Unit SCRAM Code RX CRIT Initial PWR Initial RX Mode Current PWR Current RX Mode
2 N Y 60 Power Operation 0 Hot Standby

Event Text

MANUAL REACTOR TRIP DUE TO HIGH TURBINE BEARING VIBRATION

"On May 10, 2013 at 0612 hours [EDT], Unit 2 was manually tripped from 60% power due to increased vibrations and a report of arcing on bearing #9 of the main turbine. Unit 2 was in the process of increasing power following a refueling outage when this event occurred. The Operations crew entered the reactor trip procedure and stabilized Unit 2 in Mode 3 at normal operating temperature and pressure.

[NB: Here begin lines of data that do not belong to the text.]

(** C4: how settings combine.  Each of the five policies is enabled exactly if the method or
    the service switches it on, with the text 1 or, in any case, true; so a method cannot
    switch off what the service switches on.  Every other setting of an enabled policy is the
    method's, if the configuration has its key at all, else the service's, else a fixed
    default; texts that are no number or duration count as zero.  Codes are those given by
    number together with those given by name.  (A range over a Go map visits each code once.) *)
Theorem settings_layered (now : Z) :
  (forall s, range s ≡ₚ elements s) ->
  (let p := client_timeout_policyFromConfig ParseDuration cfg methodName now in
   (Enabled (TPolicy (CTTimeout p)) = true <-> switched_on "client_timeout.enable") /\
   (switched_on "client_timeout.enable" ->
    Timeout (CTTimeout p) = said_as as_duration "client_timeout.request_timeout" 0%Z /\
    ConnTimeout p = said_as as_duration "client_timeout.conn_timeout" 0%Z)) /\
  (let p := retry_policyFromConfig statusMap ParseFloat ParseDuration range point2 cfg methodName now in
   (Enabled (RPolicy p) = true <-> switched_on "retry.enable") /\
   (switched_on "retry.enable" ->
    NumOfRetries p = Z.to_nat (said_as as_uint "retry.num_of_retries" 0%Z) /\
    PerTryTimeout p = said_as as_duration "retry.per_try_timeout" 0%Z /\
    (forall c, c ∈ RetriableStatusCodes p <-> codes_said "retry.retriable_status_codes" "retry.retriable_status" c) /\
    (Overlap p = true <-> says_yes (said "retry.overlap")) /\
    BackoffDuration p = said_as as_duration "retry.backoff_duration" 0%Z /\
    BackoffJitter p = said_as as_float "retry.backoff_jitter" point2 /\
    (BackoffExponential p = true <-> said "retry.backoff_exponential" = None \/ says_yes (said "retry.backoff_exponential")))) /\
  (let p := server_timeout_policyFromConfig ParseDuration cfg methodName now in
   (Enabled (TPolicy p) = true <-> switched_on "server_timeout.enable") /\
   (switched_on "server_timeout.enable" -> Timeout p = said_as as_duration "server_timeout.request_timeout" 0%Z)) /\
  (let p := circuit_policyFromConfig statusMap ParseDuration range cfg methodName now in
   (Enabled (CPolicy p) = true <-> switched_on "circuit_breaker.enable") /\
   (switched_on "circuit_breaker.enable" ->
    CTimeout p = said_as as_duration "circuit_breaker.timeout" 0%Z /\
    MaxConcurrentRequests p = said_as as_int "circuit_breaker.max_concurrent_requests" (-1)%Z /\
    RequestVolumeThreshold p = said_as as_int "circuit_breaker.request_volume_threshold" 0%Z /\
    SleepWindow p = said_as as_duration "circuit_breaker.sleep_window" 0%Z /\
    ErrorPercentThreshold p = said_as as_int "circuit_breaker.error_percent_threshold" 0%Z /\
    (forall c, c ∈ FailureStatusCode p <-> codes_said "circuit_breaker.failure_status_codes" "circuit_breaker.failure_status" c) /\
    RollingDurationInSec p = said_as as_int "circuit_breaker.rolling_duration" 0%Z)) /\
  (let p := rate_policyFromConfig ParseDuration cfg methodName now in
   (Enabled (LPolicy p) = true <-> switched_on "rate_limit.enable") /\
   (switched_on "rate_limit.enable" ->
    MaxRequestPerUnit p = said_as as_int "rate_limit.max_request_per_unit" (-1)%Z /\
    MaxSendMsgPerUnit p = said_as as_int "rate_limit.max_send_msg_per_unit" (-1)%Z /\
    MaxRecvMsgPerUnit p = said_as as_int "rate_limit.max_recv_msg_per_unit" (-1)%Z /\
    Unit_ p = said_as as_duration "rate_limit.unit" 1000000000%Z)).
Proof.
  intros Hrange.
  assert (Hint : forall key d, setting cfg methodName (Value.Int cfg) key d = said_as as_int key d) by apply settings_said.
  assert (Huint : forall key d, setting cfg methodName (Value.Uint cfg) key d = said_as as_uint key d) by apply settings_said.
  assert (Hdur : forall key d, setting cfg methodName (Duration ParseDuration cfg) key d = said_as as_duration key d) by apply settings_said.
  assert (Hfloat : forall key d, setting cfg methodName (Value.Float64 cfg ParseFloat) key d = said_as as_float key d)
    by (intros; by apply setting_said).
  unfold client_timeout_policyFromConfig, retry_policyFromConfig, server_timeout_policyFromConfig,
    circuit_policyFromConfig, rate_policyFromConfig.
  split_and!; cbv zeta; rewrite <- enabled_switched.
  all: match goal with |- context [if negb ?b then _ else _] => change (enabled cfg methodName _) with b; destruct b end.
  all: first [by split|intros ?; try done].
  all: repeat apply conj; cbn [CTTimeout TPolicy Timeout ConnTimeout NumOfRetries PerTryTimeout RetriableStatusCodes Overlap
    BackoffDuration BackoffJitter BackoffExponential CTimeout MaxConcurrentRequests RequestVolumeThreshold SleepWindow
    ErrorPercentThreshold FailureStatusCode RollingDurationInSec MaxRequestPerUnit MaxSendMsgPerUnit MaxRecvMsgPerUnit Unit_ negb].
  all: try first [apply Hdur|apply Hint|apply Hfloat|f_equal; apply Huint|intros c; by apply code_list_said].
  all: rewrite switch_said; naive_solver.
Qed.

All control rods fully inserted into the core following the reactor trip. This reactor protection system actuation is reportable per 10CFR50.72(b)(2)(iv)(B). The Auxiliary Feedwater pumps actuated as designed as a result of the reactor trip and provided makeup flow to the steam generators. The automatic start of the Auxiliary Feedwater system is reportable per 10CFR50.72(b)(3)(iv)(A) for a valid actuation of an ESF system. The Auxiliary Feedwater pumps were subsequently secured and returned to automatic. Decay heat is being removed by the condenser steam dump system. Unit 2 is in a normal shutdown electrical lineup."

The #9 bearing is on the main generator exciter. There was no effect on Unit 1.

The licensee notified the NRC Resident Inspector and will be notifying local government agencies.